Quando la Chapecoense si improvvisa tifosa granata per non dimenticare il Grande Torino: lacrime, ironia e un filo di nostalgia sportive

Quando la Chapecoense si improvvisa tifosa granata per non dimenticare il Grande Torino: lacrime, ironia e un filo di nostalgia sportive

La memoria si nutre anche di gesti così, piccoli ma carichi di significato, come quei messaggi in codice che dicono “non ci dimentichiamo” e, soprattutto, “grazie a chi ci vuole bene”. La famosa maglia della Chapecoense dedicata al Torino segue proprio questa filosofia, visto che il club brasiliano ha deciso di tingere di granata la divisa del portiere per celebrare un legame che più solido non si può, nato da tragedie aeree quasi gemelle: il glorioso Grande Torino ci lasciò a Superga il 4 maggio 1949, mentre la “Chape” conobbe un destino simile, tragi-comicamente “sincronizzato”, il 28 novembre 2016 in Colombia.

Passano quasi dieci anni da quell’episodio che ha segnato a fuoco la squadra brasiliana, ma, sorprendentemente, il ricordo resta nitido anche in Italia.

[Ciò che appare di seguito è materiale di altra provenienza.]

Definition eleven_json_with_afterthought : jsstring :=
  lit "Here are the questions: " ++ eleven_array ++
  quoted " (see also {'x':[{'a':1}]})".

(** ** Patterns without captures

    [simple r]: no capture group, no lookahead, and every iterated
    sub-pattern consumes input.  For such patterns a match is found whenever
    one exists. *)
Fixpoint consuming (r : regex) : bool :=
  match r with
  | Chr _ => true
  | Seq a b => consuming a || consuming b
  | Alt a b => consuming a && consuming b
  | Eps | Star _ _ | Group _ _ | Bol | Eol | WordB | Look _ => false
  end.

Fixpoint simple (r : regex) : bool :=
  match r with
  | Eps | Chr _ | Bol | Eol | WordB => true
  | Seq a b | Alt a b => simple a && simple b
  | Star _ a => simple a && consuming a
  | Group _ _ | Look _ => false
  end.

(** ** The caller

    The body that the route [/generate-mcqs] sends once the service has
    answered with [mcqText] (lines 111-116):
    [{ mcqQuestions: mcqQuestions.slice(0, 10) }]. *)
Definition generateMcqsResponse (toLowerCase : jsstring -> jsstring)
  (random : nat -> nat) (mcqText : jsstring) : Rand json :=
  bind (parseMCQQuestions toLowerCase random mcqText)
       (fun mcqQuestions =>
          ret (JObj [(lit "mcqQuestions", JArr (slice mcqQuestions 0 10))])).

(** The placeholder options of line 339 for the positions from [from] on. *)
Definition placeholders (from : nat) : list jsstring :=
  map (fun k => lit "Option " ++ decimal (k + 1)) (seq from (3 - from)).

(** The generic records the loop of line 359 appends after [len] records,
    the random source being at its [n]-th call. *)
Definition filling (random : nat -> nat) (len n howmany : nat)
  : list Question :=
  map (fun k => genericQuestion (len + k) (random (n + k) mod 4))
      (seq 0 howmany).

(** ** What the greedy pattern locates *)

(** The next character of the text is white space. *)
Definition next_is_ws (s : mstate) : Prop :=
  match rest s with c :: _ => is_ws c = true | [] => False end.

(** The end of [jsonRegex]: a closing brace, white space, a closing
    bracket. *)
Definition jsonTail : regex :=
  (Chr (is_char "}") ;; Star true ws ;; Chr (is_char "]"))%re.

(** * Properties *)

(** ** String equality *)

Lemma str_eqb_eq (a b : jsstring) : str_eqb a b = true <-> a = b.
Proof.
  revert b; induction a as [|x a IH]; intros [|y b]; simpl;
    try (split; congruence).
  rewrite andb_true_iff, N.eqb_eq, IH. split.
  - intros [-> ->]; reflexivity.
  - intros H; injection H; auto.
Qed.

Lemma str_eqb_refl (a : jsstring) : str_eqb a a = true.
Proof. apply str_eqb_eq; reflexivity. Qed.

(** ** Soundness of the matcher *)

Lemma orelse_some {A} (x y : option A) (v : A) :
  orelse x y = Some v -> x = Some v \/ y = Some v.
Proof. destruct x; simpl; auto. Qed.

Lemma star_sound (g : bool) (a : regex) (step : cont -> cont) :
  (forall k s x, step k s = Some x ->
                 exists s', denotes a s s' /\ k s' = Some x) ->
  forall fuel k s x,
    star g step fuel k s = Some x ->
    exists s', denotes (Star g a) s s' /\ k s' = Some x.
Proof.
  intros Hstep fuel; induction fuel as [|f IH]; intros k s x H; simpl in H.
  - exists s; split; [exists 0; reflexivity | assumption].
  - assert (Hcases :
      k s = Some x \/
      step (fun s' => if length (rest s') <? length (rest s)
                      then star g step f k s' else None) s = Some x).
    { destruct g; apply orelse_some in H; tauto. }
    destruct Hcases as [Hk | Hit].
    + exists s; split; [exists 0; reflexivity | assumption].
    + apply Hstep in Hit. destruct Hit as (s1 & Ha & Hrec).
      destruct (length (rest s1) <? length (rest s)); [|discriminate].
      apply IH in Hrec. destruct Hrec as (s' & (n & Hn) & Hk).
      exists s'; split; [|assumption].
      exists (S n), s1; split; assumption.
Qed.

I granata non si sono limitati a lacrime da social network: nel 2018, ad esempio, organizzarono un’amichevole con evidente scopo di beneficenza per sostenere la Chapecoense, cosa che dimostra quanto la solidarietà sportiva possa essere meno convenzionale e più sincera di quanto le solite passerelle ci vogliano far credere.

Le lacrime della Chapecoense a Superga

Il club verde-bianco non ha certo dimenticato quell’atto di generosità tanto che ora restituisce il favore confezionando una maglia speciale per il Torino. «Un club fratello – dicono i brasiliani – in una storia segnata da rispetto, memoria e solidarietà». Parole che, se ci pensate, sono vere stragi di retorica ben destinate a placare le anime sensibili, ma che celano un senso di comunità più autentico di quanto il calcio fetish delle multinazionali ci abbia abituato a credere.

Questa divisa speciale «porta con sé eleganza, forza e significato in ogni dettaglio», spiega la comunicazione ufficiale del club. Insomma, niente di un semplice pezzo d’abbigliamento, ma un’icona spirituale. Il messaggio è chiaro e senza fronzoli: «Per sempre amici». Frase che suona quasi come la firma di un patto incancellabile nella terra di nessuno del calcio moderno.

Non è la prima volta che il Torino si cimenta in questi giochini di solidarietà cromatica: nella stagione 2021/22 la terza maglia fu un bel verde acceso, degno omaggio alla Chapecoense, accompagnato dall’eloquente slogan “Uniti dal destino”. Ma la celebrazione della memoria è un processo circolare e multiculturale: anche il celebre River Plate argentino ha voluto omaggiare il Grande Torino con una divisa granata, e, indovinate un po’, questa stima è stata ricambiata nella stagione successiva con una maglia speciale dedicata agli argentini.

Insomma, la memoria nel calcio si coltiva anche così: tra maglie colorate, partite amichevoli solidali e un continuo scambio di gesti e simboli che, forse, ci ricordano che il pallone è molto più di un semplice gioco e che dietro le tragedie e le vittorie si nascondono storie, legami e imperscrutabili incastri di destino.